Check every line of the data for the string "Panicked" and copy the ones that have it.

**ENTRIES PROVIDED**
⁂
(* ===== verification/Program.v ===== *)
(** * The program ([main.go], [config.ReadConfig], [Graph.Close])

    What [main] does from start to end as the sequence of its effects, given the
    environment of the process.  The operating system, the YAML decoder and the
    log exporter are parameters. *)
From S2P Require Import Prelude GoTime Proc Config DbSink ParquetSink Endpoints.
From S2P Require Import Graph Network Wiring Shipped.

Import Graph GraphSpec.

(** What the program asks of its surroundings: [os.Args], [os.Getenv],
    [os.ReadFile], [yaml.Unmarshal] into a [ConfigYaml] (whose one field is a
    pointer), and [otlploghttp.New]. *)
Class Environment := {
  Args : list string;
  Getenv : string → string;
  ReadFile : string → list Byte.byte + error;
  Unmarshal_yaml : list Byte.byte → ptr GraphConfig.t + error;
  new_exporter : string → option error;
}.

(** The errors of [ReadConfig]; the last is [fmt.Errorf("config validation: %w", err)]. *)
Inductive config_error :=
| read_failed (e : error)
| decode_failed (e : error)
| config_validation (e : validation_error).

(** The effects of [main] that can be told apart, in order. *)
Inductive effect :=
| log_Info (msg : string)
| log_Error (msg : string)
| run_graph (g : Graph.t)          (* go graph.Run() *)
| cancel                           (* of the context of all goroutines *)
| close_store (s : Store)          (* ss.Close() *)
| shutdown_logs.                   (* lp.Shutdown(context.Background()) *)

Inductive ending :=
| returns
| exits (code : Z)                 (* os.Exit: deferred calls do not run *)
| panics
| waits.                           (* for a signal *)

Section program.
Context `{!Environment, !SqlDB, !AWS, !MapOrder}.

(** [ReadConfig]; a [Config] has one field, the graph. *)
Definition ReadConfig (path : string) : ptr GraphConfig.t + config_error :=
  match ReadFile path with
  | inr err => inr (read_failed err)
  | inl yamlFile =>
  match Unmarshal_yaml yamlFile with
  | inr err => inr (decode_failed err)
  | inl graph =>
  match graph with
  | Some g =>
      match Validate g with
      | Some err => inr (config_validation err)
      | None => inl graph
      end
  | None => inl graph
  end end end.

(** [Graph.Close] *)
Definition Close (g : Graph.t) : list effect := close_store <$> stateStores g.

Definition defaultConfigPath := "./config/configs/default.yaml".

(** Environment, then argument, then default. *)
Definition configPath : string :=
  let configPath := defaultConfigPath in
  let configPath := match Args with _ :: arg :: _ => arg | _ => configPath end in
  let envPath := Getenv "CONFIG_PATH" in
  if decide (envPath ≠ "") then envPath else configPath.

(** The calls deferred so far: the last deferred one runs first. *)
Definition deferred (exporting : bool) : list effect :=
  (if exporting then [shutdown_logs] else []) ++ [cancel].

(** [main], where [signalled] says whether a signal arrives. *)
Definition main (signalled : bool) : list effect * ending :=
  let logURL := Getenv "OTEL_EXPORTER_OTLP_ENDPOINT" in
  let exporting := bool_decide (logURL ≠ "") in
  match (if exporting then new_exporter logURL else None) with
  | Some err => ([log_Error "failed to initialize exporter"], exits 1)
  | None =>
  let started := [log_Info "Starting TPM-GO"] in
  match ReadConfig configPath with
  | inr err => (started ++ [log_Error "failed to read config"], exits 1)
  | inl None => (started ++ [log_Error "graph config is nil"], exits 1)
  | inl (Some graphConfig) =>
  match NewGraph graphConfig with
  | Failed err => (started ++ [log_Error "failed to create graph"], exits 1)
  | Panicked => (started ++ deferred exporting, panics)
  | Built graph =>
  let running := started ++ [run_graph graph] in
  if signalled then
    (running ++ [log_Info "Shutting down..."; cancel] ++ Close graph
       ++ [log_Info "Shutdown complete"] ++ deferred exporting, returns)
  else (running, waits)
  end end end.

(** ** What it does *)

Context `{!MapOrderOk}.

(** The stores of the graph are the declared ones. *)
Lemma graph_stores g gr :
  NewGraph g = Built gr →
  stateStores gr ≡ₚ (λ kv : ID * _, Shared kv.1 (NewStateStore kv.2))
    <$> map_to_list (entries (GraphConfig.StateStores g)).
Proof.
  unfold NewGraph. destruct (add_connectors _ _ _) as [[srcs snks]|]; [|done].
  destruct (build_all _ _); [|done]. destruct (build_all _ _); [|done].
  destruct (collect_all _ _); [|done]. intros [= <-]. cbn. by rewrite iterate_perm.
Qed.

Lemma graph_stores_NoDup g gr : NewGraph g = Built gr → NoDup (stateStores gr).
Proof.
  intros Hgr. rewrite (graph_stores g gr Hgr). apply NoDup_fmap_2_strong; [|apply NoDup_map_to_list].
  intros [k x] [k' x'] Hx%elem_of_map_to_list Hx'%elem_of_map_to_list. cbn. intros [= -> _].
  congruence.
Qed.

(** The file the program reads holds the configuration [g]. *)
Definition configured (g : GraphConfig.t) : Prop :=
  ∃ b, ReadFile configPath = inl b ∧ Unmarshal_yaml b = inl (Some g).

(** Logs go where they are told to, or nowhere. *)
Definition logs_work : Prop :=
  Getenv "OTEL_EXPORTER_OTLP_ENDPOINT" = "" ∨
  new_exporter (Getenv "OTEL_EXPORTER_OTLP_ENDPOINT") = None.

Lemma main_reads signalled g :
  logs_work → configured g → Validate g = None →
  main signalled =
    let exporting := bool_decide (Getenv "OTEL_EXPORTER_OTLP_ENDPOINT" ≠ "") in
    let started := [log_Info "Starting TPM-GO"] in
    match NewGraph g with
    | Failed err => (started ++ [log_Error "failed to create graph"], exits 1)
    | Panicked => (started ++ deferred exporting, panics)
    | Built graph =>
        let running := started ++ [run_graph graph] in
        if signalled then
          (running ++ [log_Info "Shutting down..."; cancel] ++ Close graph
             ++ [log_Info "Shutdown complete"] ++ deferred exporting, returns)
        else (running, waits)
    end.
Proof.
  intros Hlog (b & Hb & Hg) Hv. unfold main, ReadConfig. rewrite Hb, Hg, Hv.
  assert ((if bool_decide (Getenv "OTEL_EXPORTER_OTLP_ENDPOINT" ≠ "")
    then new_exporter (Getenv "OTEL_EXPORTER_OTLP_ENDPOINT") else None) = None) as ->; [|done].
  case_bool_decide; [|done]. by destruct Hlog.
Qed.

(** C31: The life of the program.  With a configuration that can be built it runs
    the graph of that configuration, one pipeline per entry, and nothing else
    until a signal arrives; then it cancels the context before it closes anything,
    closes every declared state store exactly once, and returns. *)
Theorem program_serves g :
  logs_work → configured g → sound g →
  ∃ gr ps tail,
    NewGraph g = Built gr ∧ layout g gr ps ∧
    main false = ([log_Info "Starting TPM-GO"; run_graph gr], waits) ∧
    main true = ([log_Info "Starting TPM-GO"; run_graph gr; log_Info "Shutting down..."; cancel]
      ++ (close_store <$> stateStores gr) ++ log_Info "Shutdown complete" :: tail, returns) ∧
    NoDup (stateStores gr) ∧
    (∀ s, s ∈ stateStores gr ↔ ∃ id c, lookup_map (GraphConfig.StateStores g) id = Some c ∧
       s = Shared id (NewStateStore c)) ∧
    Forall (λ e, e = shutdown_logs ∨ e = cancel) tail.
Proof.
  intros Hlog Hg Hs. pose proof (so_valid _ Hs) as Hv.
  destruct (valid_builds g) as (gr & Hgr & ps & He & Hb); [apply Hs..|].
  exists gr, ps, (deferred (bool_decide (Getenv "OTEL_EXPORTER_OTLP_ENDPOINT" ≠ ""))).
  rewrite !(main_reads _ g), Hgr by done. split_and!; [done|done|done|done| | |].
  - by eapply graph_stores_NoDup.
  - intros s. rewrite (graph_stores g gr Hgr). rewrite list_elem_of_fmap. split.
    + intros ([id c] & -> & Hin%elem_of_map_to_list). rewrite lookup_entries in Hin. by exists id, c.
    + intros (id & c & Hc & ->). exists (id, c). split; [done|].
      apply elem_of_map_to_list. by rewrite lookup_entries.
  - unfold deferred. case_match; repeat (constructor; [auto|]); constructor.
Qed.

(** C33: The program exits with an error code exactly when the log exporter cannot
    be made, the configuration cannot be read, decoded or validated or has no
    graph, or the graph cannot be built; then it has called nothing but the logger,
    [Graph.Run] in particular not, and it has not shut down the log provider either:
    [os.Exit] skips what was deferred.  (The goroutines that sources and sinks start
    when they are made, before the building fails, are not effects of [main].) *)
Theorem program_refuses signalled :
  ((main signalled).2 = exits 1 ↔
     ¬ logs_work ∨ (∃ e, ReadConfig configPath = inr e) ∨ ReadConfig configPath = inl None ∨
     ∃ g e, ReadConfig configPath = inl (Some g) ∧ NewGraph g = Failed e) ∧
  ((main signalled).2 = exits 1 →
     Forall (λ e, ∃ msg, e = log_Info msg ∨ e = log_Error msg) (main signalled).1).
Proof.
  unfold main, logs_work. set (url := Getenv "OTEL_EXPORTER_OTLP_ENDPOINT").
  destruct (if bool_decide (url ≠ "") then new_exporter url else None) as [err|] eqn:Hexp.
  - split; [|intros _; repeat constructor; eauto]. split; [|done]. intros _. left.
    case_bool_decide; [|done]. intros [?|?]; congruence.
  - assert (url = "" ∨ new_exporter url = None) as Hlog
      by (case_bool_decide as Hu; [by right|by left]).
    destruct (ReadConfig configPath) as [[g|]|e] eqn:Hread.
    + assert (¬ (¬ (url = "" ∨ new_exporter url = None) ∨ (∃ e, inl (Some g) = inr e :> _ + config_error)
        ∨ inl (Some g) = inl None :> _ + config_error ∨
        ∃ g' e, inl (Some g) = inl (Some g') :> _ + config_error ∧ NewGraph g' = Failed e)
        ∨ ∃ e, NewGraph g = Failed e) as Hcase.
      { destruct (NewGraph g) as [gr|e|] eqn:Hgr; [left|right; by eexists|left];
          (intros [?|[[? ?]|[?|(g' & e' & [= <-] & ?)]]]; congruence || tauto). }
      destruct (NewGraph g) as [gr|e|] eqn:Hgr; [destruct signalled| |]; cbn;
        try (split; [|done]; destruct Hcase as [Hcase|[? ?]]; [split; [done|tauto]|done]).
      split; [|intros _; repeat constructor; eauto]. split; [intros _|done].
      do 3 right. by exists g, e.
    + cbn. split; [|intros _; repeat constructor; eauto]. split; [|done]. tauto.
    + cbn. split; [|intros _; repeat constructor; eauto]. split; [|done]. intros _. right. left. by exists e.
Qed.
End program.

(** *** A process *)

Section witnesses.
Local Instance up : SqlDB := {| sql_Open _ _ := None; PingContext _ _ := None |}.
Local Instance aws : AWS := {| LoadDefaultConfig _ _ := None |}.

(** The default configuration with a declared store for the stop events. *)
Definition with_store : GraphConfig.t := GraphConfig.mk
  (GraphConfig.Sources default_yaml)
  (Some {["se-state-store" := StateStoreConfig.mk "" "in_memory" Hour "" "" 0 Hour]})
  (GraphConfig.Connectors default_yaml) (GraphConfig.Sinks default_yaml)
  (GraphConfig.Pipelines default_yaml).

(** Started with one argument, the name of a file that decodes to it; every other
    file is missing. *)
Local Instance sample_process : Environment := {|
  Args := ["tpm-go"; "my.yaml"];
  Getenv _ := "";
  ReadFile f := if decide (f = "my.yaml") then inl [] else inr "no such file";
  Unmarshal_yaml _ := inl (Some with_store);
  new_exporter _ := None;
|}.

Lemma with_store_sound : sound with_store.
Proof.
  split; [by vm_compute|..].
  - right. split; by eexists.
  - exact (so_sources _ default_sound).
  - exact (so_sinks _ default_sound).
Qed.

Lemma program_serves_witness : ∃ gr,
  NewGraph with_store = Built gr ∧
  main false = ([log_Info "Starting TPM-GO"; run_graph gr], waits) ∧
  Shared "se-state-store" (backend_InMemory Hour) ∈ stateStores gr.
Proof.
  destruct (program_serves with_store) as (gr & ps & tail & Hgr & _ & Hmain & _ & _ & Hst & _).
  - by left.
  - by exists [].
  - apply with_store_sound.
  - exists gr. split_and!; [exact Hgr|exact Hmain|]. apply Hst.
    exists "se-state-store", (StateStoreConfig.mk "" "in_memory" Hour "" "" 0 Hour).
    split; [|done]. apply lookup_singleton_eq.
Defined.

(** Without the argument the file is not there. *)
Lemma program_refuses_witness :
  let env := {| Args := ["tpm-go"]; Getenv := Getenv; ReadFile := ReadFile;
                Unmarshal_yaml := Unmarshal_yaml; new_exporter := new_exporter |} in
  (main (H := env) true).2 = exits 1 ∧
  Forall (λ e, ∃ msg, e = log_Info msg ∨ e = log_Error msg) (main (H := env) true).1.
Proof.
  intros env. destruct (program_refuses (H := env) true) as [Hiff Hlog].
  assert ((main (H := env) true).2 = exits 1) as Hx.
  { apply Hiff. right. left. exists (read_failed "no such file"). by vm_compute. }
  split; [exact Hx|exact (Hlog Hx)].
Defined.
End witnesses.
⁂
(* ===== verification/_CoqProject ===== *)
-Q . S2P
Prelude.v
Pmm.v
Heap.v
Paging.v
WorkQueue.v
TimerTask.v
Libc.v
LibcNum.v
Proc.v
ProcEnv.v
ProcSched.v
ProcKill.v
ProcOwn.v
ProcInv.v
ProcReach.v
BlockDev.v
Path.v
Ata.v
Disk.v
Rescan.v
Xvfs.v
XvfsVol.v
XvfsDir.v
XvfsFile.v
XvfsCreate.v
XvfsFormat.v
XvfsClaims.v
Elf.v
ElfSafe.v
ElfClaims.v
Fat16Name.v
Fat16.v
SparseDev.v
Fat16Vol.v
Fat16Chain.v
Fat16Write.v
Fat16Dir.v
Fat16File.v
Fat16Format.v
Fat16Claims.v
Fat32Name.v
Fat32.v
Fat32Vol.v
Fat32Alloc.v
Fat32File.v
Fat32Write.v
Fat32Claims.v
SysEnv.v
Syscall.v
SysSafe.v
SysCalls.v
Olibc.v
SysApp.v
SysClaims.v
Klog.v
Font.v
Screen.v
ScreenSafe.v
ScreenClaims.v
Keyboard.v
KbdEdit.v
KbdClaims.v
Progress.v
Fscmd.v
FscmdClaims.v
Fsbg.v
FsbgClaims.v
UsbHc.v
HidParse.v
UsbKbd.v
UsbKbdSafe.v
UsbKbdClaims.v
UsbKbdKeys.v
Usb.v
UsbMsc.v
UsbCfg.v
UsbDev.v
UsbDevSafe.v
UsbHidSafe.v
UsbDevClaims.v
⁂
**OUTPUT OF THE TASK**
  | Panicked => (started ++ deferred exporting, panics)
    | Panicked => (started ++ deferred exporting, panics)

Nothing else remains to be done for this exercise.